Entender la falta de manejo de emociones de los hombres como un problema sistemático no es tarea fácil, al menos no lo fue para mí. Tengo la fortuna de contar con mujeres mayores en mi vida y al compartir experiencias con ellas sobre el temperamento de mis parejas, identifiqué una empatía particular de su parte. Lo cual me hizo pensar sobre la frecuencia con la que las mujeres enfrentan relaciones emocionalmente no sostenibles. Luego se me ocurrió que quizás “temperamento” es una palabra clave que las mujeres utilizan para expresar la violencia psicológica que sufren por sus parejas masculinas. Mujeres que sufrieron por la falta de control emocional de los hombres; mujeres que, a diferencia de mí, decidieron quedarse y tolerarlo todo. Tolerarlo en silencio porque, por supuesto, cómo hablarlo si el sistema está en su contra. Todo esto me lleva a preguntarme: ¿Cuántas genias y líderes hemos perdido por causa del “amor”? ¿Cuántos sueños se han roto  porque los hombres no pueden controlar su temperamento?

Si existen tantos hombres que carecen de herramientas emocionales para mantener relaciones sanas entonces, por deducción, debe haber un sinfín de mujeres que toleran la inestabilidad emocional de sus parejas. Esto es un problema derivado de la desigualdad de género -que también afecta a los hombres- porque no se les dota de herramientas emocionales y, por tanto, la carga emocional recae habitualmente sobre las mujeres. Es un problema sistemático y por tanto, político. Dejar a alguien por esta causa buscando redefinir el amor romántico de tal forma que las mujeres no se vean amenazadas por el amor ni condicionadas a prácticas opresivas es una declaración política. Cuestionar el mito del amor romántico, desdibujando los roles de género y creando nuevas dinámicas basadas en el respeto, la libertad y la igualdad es revolucionario.

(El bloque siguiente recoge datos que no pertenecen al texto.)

Lemma imageChanges_differ (olds news : list Container.t) (i : nat) (co cn : Container.t) :
  olds !! i = Some co → news !! i = Some cn → Container.Image co ≠ Container.Image cn →
  imageChanges olds news ≠ [].
Proof.
  intros Ho Hn Hne. unfold imageChanges.
  destruct olds as [|o olds]; [destruct i; discriminate|].
  destruct news as [|n news]; [destruct i; discriminate|].
  cbn [length Nat.ltb Nat.leb andb]. by apply (containerImageChanges_differ _ _ i co cn).
Qed.

Lemma report_changes (title : string) (changes : list string) :
  changes ≠ [] → report title changes = (true, title +:+ fmt.nl +:+ fmt.Join changes fmt.nl).
Proof. unfold report. by destruct changes. Qed.

Lemma jobChanges_same (oldJob newJob : Job.t) :
  Job.Spec oldJob = Job.Spec newJob → jobChanges oldJob newJob = [].
Proof.
  intros H. unfold jobChanges. rewrite H, !pointerChange_same, imageChanges_same. reflexivity.
Qed.

Lemma jobChanges_changed (oldJob newJob : Job.t) :
  jobSpecChanged oldJob newJob → jobChanges oldJob newJob ≠ [].
Proof.
  unfold jobSpecChanged, jobChanges.
  intros [(a & b & Ho & Hn & Hne) | [(a & b & Ho & Hn & Hne) | [(a & b & Ho & Hn & Hne)
         | (i & co & cn & Ho & Hn & Hne)]]] Hnil;
    repeat (apply app_eq_nil in Hnil as [? Hnil]).
  - rewrite Ho, Hn in *. by eapply pointerChange_differ.
  - rewrite Ho, Hn in *. by eapply pointerChange_differ.
  - rewrite Ho, Hn in *. by eapply pointerChange_differ.
  - match goal with H : imageChanges _ _ = [] |- _ => revert H end.
    by apply (imageChanges_differ _ _ i co cn).
Qed.

(** C3, as the code has it.  For a Job update outside the system
    namespaces: when the two snapshots have the same spec, whatever their
    status, nothing is stored and no task is started.  When the store is open
    and the new snapshot counts no succeeded and no failed pod, a change of
    parallelism, completions or backoff limit between two set values, or of
    the image of a container present at the same index in both, is reported
    by [detectJobChanges] and exactly one [MODIFIED] event with that report is
    stored. *)
Theorem job_update_events (w : Watcher) (now : Time) (oldJob newJob : Job.t) :
  systemNamespace (metav1.Namespace (Job.ObjectMeta newJob)) = false →
  (Job.Spec oldJob = Job.Spec newJob →
   detectJobChanges oldJob newJob = (false, "")
   ∧ deliver json_string KJob w now (UpdateFunc oldJob newJob) = Some w)
  ∧ (closed (watcher.storage w) = false →
     JobStatus.Succeeded (Job.Status newJob) ≤ 0 →
     JobStatus.Failed (Job.Status newJob) ≤ 0 →
     jobSpecChanged oldJob newJob →
     (detectJobChanges oldJob newJob).1 = true
     ∧ ∃ (w' : Watcher) (e : ChangeEvent),
         deliver json_string KJob w now (UpdateFunc oldJob newJob) = Some w'
         ∧ change_events (watcher.storage w') = change_events (watcher.storage w) ++ [e]
         ∧ Kind e = "Job" ∧ Action e = "MODIFIED"
         ∧ Namespace e = metav1.Namespace (Job.ObjectMeta newJob)
         ∧ Name e = metav1.Name (Job.ObjectMeta newJob)
         ∧ Diff e = (detectJobChanges oldJob newJob).2).
Proof.
  intros Hns. cbn [deliver handler]. unfold handleJobEvent. cbv beta iota zeta. rewrite Hns.
  split.
  - intros Hspec. unfold detectJobChanges. rewrite (jobChanges_same _ _ Hspec). cbn.
    split; [reflexivity|]. by destruct (_ || _).
  - intros Hopen Hs Hf Hch.
    destruct (Z.ltb_spec 0 (JobStatus.Succeeded (Job.Status newJob))) as [|_]; [lia|].
    destruct (Z.ltb_spec 0 (JobStatus.Failed (Job.Status newJob))) as [|_]; [lia|].
    cbn [orb]. unfold detectJobChanges.
    rewrite (report_changes _ _ (jobChanges_changed _ _ Hch)). cbn [negb fst snd].
    split; [reflexivity|]. eexists _, _. split; [reflexivity|].
    split; [by apply saveAndNotify_open|]. repeat split.
Qed.

End JobUpdates.

Example job_parallelism_sample :
  watcher.detectJobChanges (SampleJobs.backup (Some 1) "dump:1" 0) (SampleJobs.backup (Some 2) "dump:1" 0)
  = (true, "Job configuration changed:" +:+ fmt.nl +:+ "Parallelism: 1 → 2").
Proof. vm_compute. reflexivity. Qed.

Example deployment_added_sample :
  watcher.deliver SampleSecrets.quote watcher.KDeployment SampleJobs.notifying (UTC 7)
    (watcher.AddFunc (SampleObjects.web (Some 2) "web:1"))
  = Some {| watcher.storage :=
              {| storage.closed := false;
                 storage.change_events :=
                   [ {| storage.ID := 1; storage.Timestamp := UTC 7; storage.Namespace := "default";
                        storage.Kind := "Deployment"; storage.Name := "web";
                        storage.Action := "ADDED"; storage.Diff := "Deployment created";
                        storage.Metadata := "{" +:+ fmt.dq +:+ "replicas" +:+ fmt.dq +:+ ":2}";
                        storage.ImageBefore := ""; storage.ImageAfter := "web:1" |} ];
                 storage.last_id := 1 |};
            watcher.notifier := notifier.NewSlackNotifier "https://hooks.example/T0";
            watcher.goroutines :=
              [ {| storage.ID := 1; storage.Timestamp := UTC 7; storage.Namespace := "default";
                   storage.Kind := "Deployment"; storage.Name := "web";
                   storage.Action := "ADDED"; storage.Diff := "Deployment created";
                   storage.Metadata := "{" +:+ fmt.dq +:+ "replicas" +:+ fmt.dq +:+ ":2}";
                   storage.ImageBefore := ""; storage.ImageAfter := "web:1" |} ] |}.
Proof. vm_compute. reflexivity. Qed.

Lemma excluded_namespace_creates_nothing_witness :
  watcher.systemNamespace
    (namespaceOf watcher.KDeployment (watcher.subject (watcher.AddFunc SampleJobs.coredns))) = true
  ∧ (watcher.deliver SampleSecrets.quote watcher.KDeployment SampleJobs.notifying (UTC 7)
       (watcher.AddFunc SampleJobs.coredns) = Some SampleJobs.notifying
     ∧ ∀ (t : watch.EventType) (oldObj : option (watcher.object watcher.KDeployment)),
         watcher.handler SampleSecrets.quote watcher.KDeployment SampleJobs.notifying (UTC 7) t oldObj
           (Some (watcher.subject (watcher.AddFunc SampleJobs.coredns))) = Some SampleJobs.notifying
         ∧ watcher.handler SampleSecrets.quote watcher.KDeployment SampleJobs.notifying (UTC 7) t
             (Some (watcher.subject (watcher.AddFunc SampleJobs.coredns))) None
           = Some SampleJobs.notifying).
Proof.
  split; [reflexivity|].
  apply (excluded_namespace_creates_nothing SampleSecrets.quote watcher.KDeployment
           SampleJobs.notifying (UTC 7) (watcher.AddFunc SampleJobs.coredns)).
  reflexivity.
Defined.

(** C1 as stated fails.  In the namespace [default], with the store open:
    the addition and the deletion of a service-account token store nothing;
    and an update of a Job whose new snapshot counts a succeeded pod stores
    nothing although [detectJobChanges] reports a change.  With the store
    closed, the addition of a Deployment stores nothing either.  And a
    deletion that the informer reports with a tombstone stops the handler at
    its type assertion, before anything is stored. *)
Lemma transitions_that_store_nothing :
  watcher.systemNamespace "default" = false
  ∧ storage.closed (watcher.storage SampleJobs.notifying) = false
  ∧ watcher.deliver SampleSecrets.quote watcher.KSecret SampleJobs.notifying (UTC 7)
      (watcher.AddFunc SampleJobs.saToken) = Some SampleJobs.notifying
  ∧ watcher.deliver SampleSecrets.quote watcher.KSecret SampleJobs.notifying (UTC 7)
      (watcher.DeleteFunc SampleJobs.saToken) = Some SampleJobs.notifying
  ∧ (watcher.detector watcher.KJob (SampleJobs.backup (Some 1) "dump:1" 0)
                                   (SampleJobs.backup (Some 2) "dump:1" 1)).1 = true
  ∧ watcher.deliver SampleSecrets.quote watcher.KJob SampleJobs.notifying (UTC 7)
      (watcher.UpdateFunc (SampleJobs.backup (Some 1) "dump:1" 0)
                          (SampleJobs.backup (Some 2) "dump:1" 1)) = Some SampleJobs.notifying
  ∧ watcher.deliver SampleSecrets.quote watcher.KDeployment SampleJobs.shut (UTC 7)
      (watcher.AddFunc (SampleObjects.web (Some 2) "web:1")) = Some SampleJobs.shut
  ∧ watcher.callback SampleSecrets.quote watcher.KDeployment SampleJobs.notifying (UTC 7)
      (watcher.DeleteFunc
         (watcher.DeletedFinalStateUnknown "default/web"
            (watcher.Pointer watcher.KDeployment (SampleObjects.web (Some 2) "web:1"))))
    = None.
Proof. vm_compute. repeat split; reflexivity. Qed.

Lemma transitions_store_events_witness :
  storage.closed (watcher.storage SampleJobs.notifying) = false
  ∧ watcher.systemNamespace
      (namespaceOf watcher.KConfigMap
         (watcher.subject (watcher.UpdateFunc SampleConfigMaps.before SampleConfigMaps.afterModeOnly)))
    = false
  ∧ ∃ (w' : watcher.Watcher) (es : list storage.ChangeEvent),
      watcher.callback SampleSecrets.quote watcher.KConfigMap SampleJobs.notifying (UTC 7)
        (watcher.pointers watcher.KConfigMap
           (watcher.UpdateFunc SampleConfigMaps.before SampleConfigMaps.afterModeOnly)) = Some w'
      ∧ storage.change_events (watcher.storage w')
        = storage.change_events (watcher.storage SampleJobs.notifying) ++ es
      ∧ (length es ≤ expected watcher.KConfigMap
                        (watcher.UpdateFunc SampleConfigMaps.before SampleConfigMaps.afterModeOnly))%nat
      ∧ (passes watcher.KConfigMap
           (watcher.UpdateFunc SampleConfigMaps.before SampleConfigMaps.afterModeOnly) = true
         → length es = expected watcher.KConfigMap
                         (watcher.UpdateFunc SampleConfigMaps.before SampleConfigMaps.afterModeOnly))
      ∧ Forall (λ e, storage.Kind e = kindName watcher.KConfigMap
                     ∧ storage.Action e
                       = actionOf (watcher.UpdateFunc SampleConfigMaps.before SampleConfigMaps.afterModeOnly)
                     ∧ storage.Namespace e
                       = namespaceOf watcher.KConfigMap
                           (watcher.subject
                              (watcher.UpdateFunc SampleConfigMaps.before SampleConfigMaps.afterModeOnly))
                     ∧ storage.Name e
                       = metav1.Name
                           (watcher.objectMeta watcher.KConfigMap
                              (watcher.subject
                                 (watcher.UpdateFunc SampleConfigMaps.before
                                    SampleConfigMaps.afterModeOnly)))) es.
Proof.
  split; [reflexivity|]. split; [reflexivity|].
  apply (transitions_store_events SampleSecrets.quote watcher.KConfigMap SampleJobs.notifying (UTC 7)
           (watcher.UpdateFunc SampleConfigMaps.before SampleConfigMaps.afterModeOnly));
    reflexivity.
Defined.

(** C3 as stated fails.  A parallelism that goes from unset to [3] is not
    a change for [detectJobChanges], and nothing is stored; a parallelism
    that goes from [1] to [2] stores nothing when the new snapshot counts a
    succeeded pod, nor when the store is closed. *)
Lemma job_spec_change_not_stored :
  watcher.systemNamespace "default" = false
  ∧ storage.closed (watcher.storage SampleJobs.notifying) = false
  ∧ watcher.detectJobChanges (SampleJobs.backup None "dump:1" 0) (SampleJobs.backup (Some 3) "dump:1" 0)
    = (false, "")
  ∧ watcher.deliver SampleSecrets.quote watcher.KJob SampleJobs.notifying (UTC 7)
      (watcher.UpdateFunc (SampleJobs.backup None "dump:1" 0) (SampleJobs.backup (Some 3) "dump:1" 0))
    = Some SampleJobs.notifying
  ∧ watcher.deliver SampleSecrets.quote watcher.KJob SampleJobs.notifying (UTC 7)
      (watcher.UpdateFunc (SampleJobs.backup (Some 1) "dump:1" 0) (SampleJobs.backup (Some 2) "dump:1" 1))
    = Some SampleJobs.notifying
  ∧ watcher.deliver SampleSecrets.quote watcher.KJob SampleJobs.shut (UTC 7)
      (watcher.UpdateFunc (SampleJobs.backup (Some 1) "dump:1" 0) (SampleJobs.backup (Some 2) "dump:1" 0))
    = Some SampleJobs.shut.
Proof. vm_compute. repeat split; reflexivity. Qed.

Lemma job_update_events_witness :
  let w := SampleJobs.notifying in
  let oldJob := SampleJobs.backup (Some 1) "dump:1" 0 in
  let newJob := SampleJobs.backup (Some 2) "dump:2" 0 in
  watcher.systemNamespace (metav1.Namespace (batchv1.Job.ObjectMeta newJob)) = false
  ∧ storage.closed (watcher.storage w) = false
  ∧ batchv1.JobStatus.Succeeded (batchv1.Job.Status newJob) ≤ 0
  ∧ batchv1.JobStatus.Failed (batchv1.Job.Status newJob) ≤ 0
  ∧ jobSpecChanged oldJob newJob
  ∧ batchv1.Job.Spec oldJob = batchv1.Job.Spec (SampleJobs.backup (Some 1) "dump:1" 3)
  ∧ (watcher.detectJobChanges oldJob (SampleJobs.backup (Some 1) "dump:1" 3) = (false, "")
     ∧ watcher.deliver SampleSecrets.quote watcher.KJob w (UTC 7)
         (watcher.UpdateFunc oldJob (SampleJobs.backup (Some 1) "dump:1" 3)) = Some w)
  ∧ (watcher.detectJobChanges oldJob newJob).1 = true
  ∧ ∃ (w' : watcher.Watcher) (e : storage.ChangeEvent),
      watcher.deliver SampleSecrets.quote watcher.KJob w (UTC 7) (watcher.UpdateFunc oldJob newJob) = Some w'
      ∧ storage.change_events (watcher.storage w') = storage.change_events (watcher.storage w) ++ [e]
      ∧ storage.Kind e = "Job" ∧ storage.Action e = "MODIFIED"
      ∧ storage.Namespace e = metav1.Namespace (batchv1.Job.ObjectMeta newJob)
      ∧ storage.Name e = metav1.Name (batchv1.Job.ObjectMeta newJob)
      ∧ storage.Diff e = (watcher.detectJobChanges oldJob newJob).2.
Proof.
  intros w oldJob newJob.
  assert (jobSpecChanged oldJob newJob) as Hch.
  { left. exists 1, 2. repeat split; discriminate. }
  split; [reflexivity|]. split; [reflexivity|].
  split; [vm_compute; discriminate|]. split; [vm_compute; discriminate|].
  split; [exact Hch|]. split; [reflexivity|].
  split.
  - apply (job_update_events SampleSecrets.quote w (UTC 7) oldJob (SampleJobs.backup (Some 1) "dump:1" 3));
      reflexivity.
  - apply (job_update_events SampleSecrets.quote w (UTC 7) oldJob newJob);
      [reflexivity | reflexivity | vm_compute; discriminate | vm_compute; discriminate | exact Hch].
Defined.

Al reconocer lo personal e íntimo como político, he comprendido el poder de compartir tu propia historia, y escuchar las experiencias de otras. Nos atraviesa la misma historia de violencia y discriminación contra las mujeres, entonces, nuestras historias son quizás más parecidas de lo que pensamos. Ya se dijo antes, lo personal es político, porque mi experiencia es quizás tan solo un fragmento de la historia de miles de mujeres en un México (y un mundo) machista que nos quiere calladas. Tomar la experiencia de la otra como vivencia colectiva es una postura política feminista.

Supongo que mi expareja, y todos los hombres que piensan como él, tenían razón. Yo soy, al fin y al cabo, una mujer mandona, radical e impaciente. Y gracias a eso, no pienso perder ni un minuto más siendo la sustituta de una madre o psicóloga de un hombre. Me niego a renunciar a mis sueños en nombre del “amor”. Así pues, hay algo revolucionario en elegirte a ti por encima de algo -o de alguien- que amenaza tu bienestar. Porque si tú no decides por ti, alguien más lo hará. Y aunque dejar a alguien es difícil, quedarse a pesar de una misma es imperdonable.

* Denisse G. Gómez es abogada y activista egresada de la Universidad Panamericana y maestra en Derechos Humanos por la Universidad de Columbia en Nueva York.